__THE TASK__. Copy word for word the lines from the start of the records through the line that contains "(** The socket", both included.

__EXERCISE INPUTS__.
_____

(* ===== verification/EventSub.v ===== *)
(** * Twitch EventSub and chat

    Models [EventSub] ([include/seraphbot/tw/eventsub.hpp], [src/tw/eventsub.cpp])
    and [Read] and [Send] ([include/seraphbot/tw/chat/], [src/tw/chat/]).

    The callback given to [start] acts on objects outside of the [EventSub]
    object, so [doRead] runs over the state of the whole program, where the
    [EventSub] object is found through [EventSubHost]. *)

From S2P Require Import Prelude Cxx Coro Json Net.

(** The socket of the websocket stream: open after the websocket handshake. *)
Inductive ws_state := WsNotOpen | WsOpen.

Record EventSub {CB : Type} := mk_EventSub {
  m_cfg : ClientConfig;
  m_stream : bool;                   (* [m_stream] holds a stream *)
  m_wss : option ws_state;
  m_buffer : string;
  m_callback : option CB;
  m_session_id : string;
}.
Arguments EventSub CB : clear implicits.

Section Object.
Context {J : JsonApi} {CB : Type}.
Implicit Types es : EventSub CB.

Definition new_EventSub (cfg : ClientConfig) : EventSub CB := mk_EventSub _ cfg false None "" None "".

Definition getSessionId es : string := m_session_id es.
Definition getTwitchConfig es : ClientConfig := m_cfg es.

Definition set_stream (b : bool) es : EventSub CB :=
  mk_EventSub _ (m_cfg es) b (m_wss es) (m_buffer es) (m_callback es) (m_session_id es).
Definition set_wss (w : option ws_state) es : EventSub CB :=
  mk_EventSub _ (m_cfg es) (m_stream es) w (m_buffer es) (m_callback es) (m_session_id es).
Definition set_buffer (b : string) es : EventSub CB :=
  mk_EventSub _ (m_cfg es) (m_stream es) (m_wss es) b (m_callback es) (m_session_id es).
Definition set_callback (c : option CB) es : EventSub CB :=
  mk_EventSub _ (m_cfg es) (m_stream es) (m_wss es) (m_buffer es) c (m_session_id es).
Definition set_session_id (i : string) es : EventSub CB :=
  mk_EventSub _ (m_cfg es) (m_stream es) (m_wss es) (m_buffer es) (m_callback es) i.

Definition start (callback : CB) : coro (EventSub CB) unit :=
  co_modify (set_callback (Some callback)).

(** [jsn.at("payload").at("session").at("id").get<std::string>()]; any exception
    is replaced. *)
Definition welcome_session_id (jsn : json) : exn + string :=
  match json_at_path jsn ["payload"; "session"; "id"] with
  | inl _ => inl (runtime_error "Failed to extract session.id from welcome message")
  | inr v =>
      match json_get_string v with
      | inl _ => inl (runtime_error "Failed to extract session.id from welcome message")
      | inr s => inr s
      end
  end.

Definition connect : coro (EventSub CB) unit :=
  co_catch any_exception (λ ex, co_throw ex)
    (cfg ← co_gets m_cfg;
     makeSslStreamAsync (cfg_host cfg) (cfg_port cfg) ;;
     co_modify (set_stream true) ;;
     await IoTlsHandshake ;;
     co_modify (λ es, set_wss (Some WsNotOpen) es) ;;
     await (IoWsHandshake (cfg_host cfg) "/ws") ;;
     co_modify (set_wss (Some WsOpen)) ;;
     welcome ← await_ws;
     jsn ← co_lift (json_parse welcome);
     session_id ← co_lift (welcome_session_id jsn);
     co_modify (set_session_id session_id)).

Definition subscription_request (cfg : ClientConfig) (session_id type version : string) : json :=
  json_object
    [("type", json_string type);
     ("version", json_string version);
     ("condition", json_object
        [("broadcaster_user_id", json_string (broadcaster_id cfg));
         ("user_id", json_string (broadcaster_id cfg))]);
     ("transport", json_object
        [("method", json_string "websocket"); ("session_id", json_string session_id)])].

Definition subscribe (type version : string) : coro (EventSub CB) unit :=
  co_catch any_exception (λ ex, co_throw ex)
    (cfg ← co_gets m_cfg;
     let token := stripOauthPrefix (access_token cfg) in
     let headers := [("Client-Id", client_id cfg); ("Authorization", "Bearer " +:+ token);
                     ("Content-Type", "application/json")] in
     session_id ← co_gets m_session_id;
     body ← co_lift (json_dump (subscription_request cfg session_id type version));
     co_catch any_exception (λ e, co_throw e)
       (resp ← httpsPostAsync (helix_host cfg) (helix_port cfg)
                 "/helix/eventsub/subscriptions" body headers;
        sub_response ← co_lift (json_parse resp);
        if json_contains sub_response "error" then
          (_ ← co_lift (json_dump sub_response);
           co_throw (runtime_error "EventSub subscription failed"))
        else mret tt) ;;
     co_gets m_session_id ;;                      (* [this->m_conn_manager] *)
     await (IoTimer 300)).

Definition shutdown : coro (EventSub CB) unit :=
  wss ← co_gets m_wss;
  (match wss with
   | Some _ =>
       co_catch any_exception (λ _, mret tt)
         (co_catch system_error (λ _, mret tt) (await IoWsClose))
   | None => mret tt
   end) ;;
  co_modify (set_wss None).

End Object.

(** ** [tw::chat::Read] and [tw::chat::Send] *)

Section Chat.
Context {J : JsonApi} {CB : Type}.

(** [Read::requestSubscription] on the [EventSub] object it shares. *)
Definition requestSubscription : coro (EventSub CB) unit := subscribe "channel.chat.message" "1".

Record Send := mk_Send { send_cfg : ClientConfig }.

Definition chat_message_body (cfg : ClientConfig) (msg sender_id : string) : json :=
  json_object [("broadcaster_id", json_string (broadcaster_id cfg));
               ("message", json_string msg); ("sender_id", json_string sender_id)].

Definition send_message {St} (snd : Send) (msg sender_id : string) : coro St unit :=
  let cfg := send_cfg snd in
  let token := stripOauthPrefix (access_token cfg) in
  let headers := [("Client-Id", client_id cfg); ("Authorization", "Bearer " +:+ token)] in
  body ← co_lift (json_dump (chat_message_body cfg msg sender_id));
  _ ← httpsPostAsync (helix_host cfg) (helix_port cfg) "/helix/chat/messages" body headers;
  mret tt.

End Chat.

(** ** The read loop *)

Class EventSubHost (CB St : Type) := {
  es_get : nat → St → option (EventSub CB);      (* the object, while it exists *)
  es_set : nat → EventSub CB → St → St;
  es_call : CB → string → M St unit;             (* the callback *)
  es_post_connect : nat → St → St;               (* [co_spawn(..., connect(), detached)] *)
}.

Section Host.
Context {CB St : Type} {host : EventSubHost CB St}.

Definition on_eventsub {A} (p : nat) (c : coro (EventSub CB) A) : coro St A :=
  co_zoom (es_get p) (es_set p) c.

(** [while (m_wss && m_wss->is_open())]: one round per unit of fuel. *)
Fixpoint read_loop (fuel : nat) (p : nat) : coro St unit :=
  wss ← on_eventsub p (co_gets m_wss);
  match wss with
  | Some WsOpen =>
      match fuel with
      | O => co_undefined OutOfFuel
      | S fuel' =>
          frame ← await_ws;
          buffered ← on_eventsub p (co_gets m_buffer);
          let msg := buffered +:+ frame in
          on_eventsub p (co_modify (set_buffer "")) ;;
          callback ← on_eventsub p (co_gets m_callback);
          (match callback with Some f => co_sync (es_call f msg) | None => mret tt end) ;;
          read_loop fuel' p
      end
  | _ => mret tt
  end.

Definition doRead (fuel : nat) (p : nat) : coro St unit :=
  wss ← on_eventsub p (co_gets m_wss);
  match wss with
  | None => mret tt
  | Some _ =>
      co_catch any_exception (λ _, mret tt)
        (co_catch system_error (λ _, mret tt) (read_loop fuel p))
  end.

_____

__ANSWER AREA__.
(* ===== verification/EventSub.v ===== *)
(** * Twitch EventSub and chat

    Models [EventSub] ([include/seraphbot/tw/eventsub.hpp], [src/tw/eventsub.cpp])
    and [Read] and [Send] ([include/seraphbot/tw/chat/], [src/tw/chat/]).

    The callback given to [start] acts on objects outside of the [EventSub]
    object, so [doRead] runs over the state of the whole program, where the
    [EventSub] object is found through [EventSubHost]. *)

From S2P Require Import Prelude Cxx Coro Json Net.

(** The socket of the websocket stream: open after the websocket handshake. *)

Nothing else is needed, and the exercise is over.